__What the task requires__: When a line below contains the word "exists", it counts toward the total; give that total and nothing besides.

Data extracted from a collection
——

(* ===== verification/ReflectionLaws.v ===== *)
(** What the reflection service answers: a file comes with exactly the files it
    depends on, once each, in whatever way they depend on each other; and a stream
    of requests gets a stream of answers until the first error. *)

From S2P Require Import Prelude Errors Effects FutureUtils FutureStorage StreamStorage StreamLaws.
From S2P Require Import ServiceConfig Server Reflection.
From stdpp Require Import gmap sets relations.

Section Files.
Context {File Desc Field : Type}.
Context (file_name : File → string).
Context (dependency : File → list File).
Context (serialized : File → string).

Local Abbreviation fill := (fill_file_response file_name dependency serialized).

(** The dependencies, direct or not. *)
Definition depends_on : File → File → Prop := rtc (λ f g, g ∈ dependency f).

Lemma depends_on_trans f g h : depends_on f g → depends_on g h → depends_on f h.
Proof. unfold depends_on. intros. by etrans. Qed.

Definition names (fs : list File) : gset string := list_to_set (file_name <$> fs).

(** The files [fs] that a traversal added, having already seen the names [seen]. *)
Record visited (from : File → Prop) (seen : gset string) (fs : list File) : Prop := {
  visited_once : NoDup (file_name <$> fs);
  visited_new : ∀ g, g ∈ fs → file_name g ∉ seen;
  visited_from : ∀ g, g ∈ fs → from g;
  visited_closed : ∀ g d, g ∈ fs → d ∈ dependency g → file_name d ∈ seen ∪ names fs
}.

Lemma elem_of_names fs n : n ∈ names fs ↔ ∃ g, g ∈ fs ∧ file_name g = n.
Proof.
  unfold names. rewrite elem_of_list_to_set, list_elem_of_fmap. naive_solver.
Qed.

Lemma names_app fs gs : names (fs ++ gs) = names fs ∪ names gs.
Proof. unfold names. by rewrite fmap_app, list_to_set_app_L. Qed.

Lemma names_nil : names [] = ∅.
Proof. done. Qed.

Lemma names_cons f fs : names (f :: fs) = {[file_name f]} ∪ names fs.
Proof. done. Qed.

Lemma visited_nil from seen : visited from seen [].
Proof. split; [by apply NoDup_nil_2|set_solver..]. Qed.

Lemma visited_app from seen fs gs :
  visited from seen fs → visited from (seen ∪ names fs) gs → visited from seen (fs ++ gs).
Proof.
  intros [Hnd Hnew Hfrom Hcl] [Hnd' Hnew' Hfrom' Hcl']. split.
  - rewrite fmap_app. apply NoDup_app. split; [done|]. split; [|done].
    intros n (g & -> & Hg)%list_elem_of_fmap (h & Hn & Hh)%list_elem_of_fmap.
    apply (Hnew' h Hh). rewrite <- Hn. apply elem_of_union_r, elem_of_names. eauto.
  - intros g [Hg|Hg]%elem_of_app; [by apply Hnew|]. specialize (Hnew' g Hg). set_solver.
  - intros g [Hg|Hg]%elem_of_app; auto.
  - intros g d [Hg|Hg]%elem_of_app Hd; rewrite names_app.
    + specialize (Hcl g d Hg Hd). set_solver.
    + specialize (Hcl' g d Hg Hd). set_solver.
Qed.

Lemma visited_weaken (from from' : File → Prop) seen fs :
  (∀ g, from g → from' g) → visited from seen fs → visited from' seen fs.
Proof. intros Hle [? ? ? ?]. split; auto. Qed.

(** A traversal from [fs], whose names are in [univ]: it ends with this much fuel. *)
Definition fill_ok (univ : gset string) (n : nat) : Prop := ∀ f st,
  (∀ g, depends_on f g → file_name g ∈ univ) → size (univ ∖ seen_files st) < n →
  ∃ fs, fill n f st = (Ret tt, FillState (file_descriptor_protos st ++ (serialized <$> fs))
                                 (seen_files st ∪ names fs)) ∧
    visited (depends_on f) (seen_files st) fs ∧
    file_name f ∈ seen_files st ∪ names fs ∧
    (file_name f ∉ seen_files st → head fs = Some f).

Lemma fill_list_ok univ n (Hn : fill_ok univ n) f l : ∀ st,
  (∀ d, d ∈ l → depends_on f d) → (∀ g, depends_on f g → file_name g ∈ univ) →
  size (univ ∖ seen_files st) < n →
  ∃ fs, for_each_in (fill n) l st =
      (Ret tt, FillState (file_descriptor_protos st ++ (serialized <$> fs))
                 (seen_files st ∪ names fs)) ∧
    visited (depends_on f) (seen_files st) fs ∧
    (∀ d, d ∈ l → file_name d ∈ seen_files st ∪ names fs).
Proof.
  induction l as [|d l IH]; intros st Hl Huniv Hsize.
  - exists []. split; [|split; [apply visited_nil|by intros d ?%elem_of_nil]].
    destruct st. simpl. rewrite app_nil_r, names_nil, (right_id_L ∅ _). reflexivity.
  - assert (depends_on f d) as Hd by (apply Hl; by constructor).
    destruct (Hn d st) as (fs & Hrun & Hvis & Hin & _); [|done|].
    { intros g Hg. apply Huniv. by eapply depends_on_trans. }
    destruct (IH (FillState (file_descriptor_protos st ++ (serialized <$> fs))
                   (seen_files st ∪ names fs))) as (gs & Hrun' & Hvis' & Hin').
    { intros d' Hd'. apply Hl. by constructor. }
    { done. }
    { eapply Nat.le_lt_trans; [|exact Hsize]. apply subseteq_size. simpl. set_solver. }
    simpl in Hvis', Hin'. exists (fs ++ gs). split; [|split].
    + cbn [for_each_in]. unfold mbind, M_bind. rewrite Hrun, Hrun'. simpl.
      by rewrite fmap_app, app_assoc, names_app, (assoc_L (∪)).
    + apply visited_app; [|done]. eapply visited_weaken; [|done].
      intros g Hg. by eapply depends_on_trans.
    + intros d' [->|Hd']%elem_of_cons; rewrite names_app; [set_solver|].
      specialize (Hin' d' Hd'). set_solver.
Qed.

Lemma fill_all_ok univ n : fill_ok univ n.
Proof.
  induction n as [|n IH]; intros f st Huniv Hsize; [lia|].
  cbn [fill_file_response]. unfold mbind at 1, M_bind at 1, get_state.
  destruct (decide (file_name f ∈ seen_files st)) as [Hseen|Hnew].
  - exists []. destruct st as [ps seen]. simpl in *. rewrite app_nil_r, names_nil, (right_id_L ∅ _).
    split; [done|]. split; [apply visited_nil|]. done.
  - destruct (fill_list_ok univ n IH f (dependency f)
      (FillState (file_descriptor_protos st ++ [serialized f]) ({[file_name f]} ∪ seen_files st)))
      as (fs & Hrun & Hvis & Hin).
    + intros d Hd. by apply rtc_once.
    + done.
    + simpl. assert (file_name f ∈ univ) as Hf by (by apply Huniv).
      apply Nat.lt_le_trans with (size (univ ∖ seen_files st)); [|lia].
      apply subset_size. set_solver.
    + simpl in Hrun, Hvis, Hin. exists (f :: fs).
      unfold see, add_file_descriptor_proto, modify, mbind, M_bind. simpl. rewrite Hrun.
      rewrite names_cons. split; [|split; [|split]].
      * rewrite <- app_assoc. simpl. do 2 f_equal. set_solver.
      * destruct Hvis as [Hnd Hnew' Hfrom Hcl]. split.
        -- simpl. constructor; [|done]. intros (g & Heq & Hg)%list_elem_of_fmap.
           apply (Hnew' g Hg). rewrite <- Heq. set_solver.
        -- intros g [->|Hg]%elem_of_cons; [done|]. specialize (Hnew' g Hg). set_solver.
        -- intros g [->|Hg]%elem_of_cons; [apply rtc_refl|auto].
        -- rewrite names_cons. intros g d [->|Hg]%elem_of_cons Hd.
           ++ specialize (Hin d Hd). set_solver.
           ++ specialize (Hcl g d Hg Hd). set_solver.
      * set_solver.
      * done.
Qed.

——

__Your response__: 4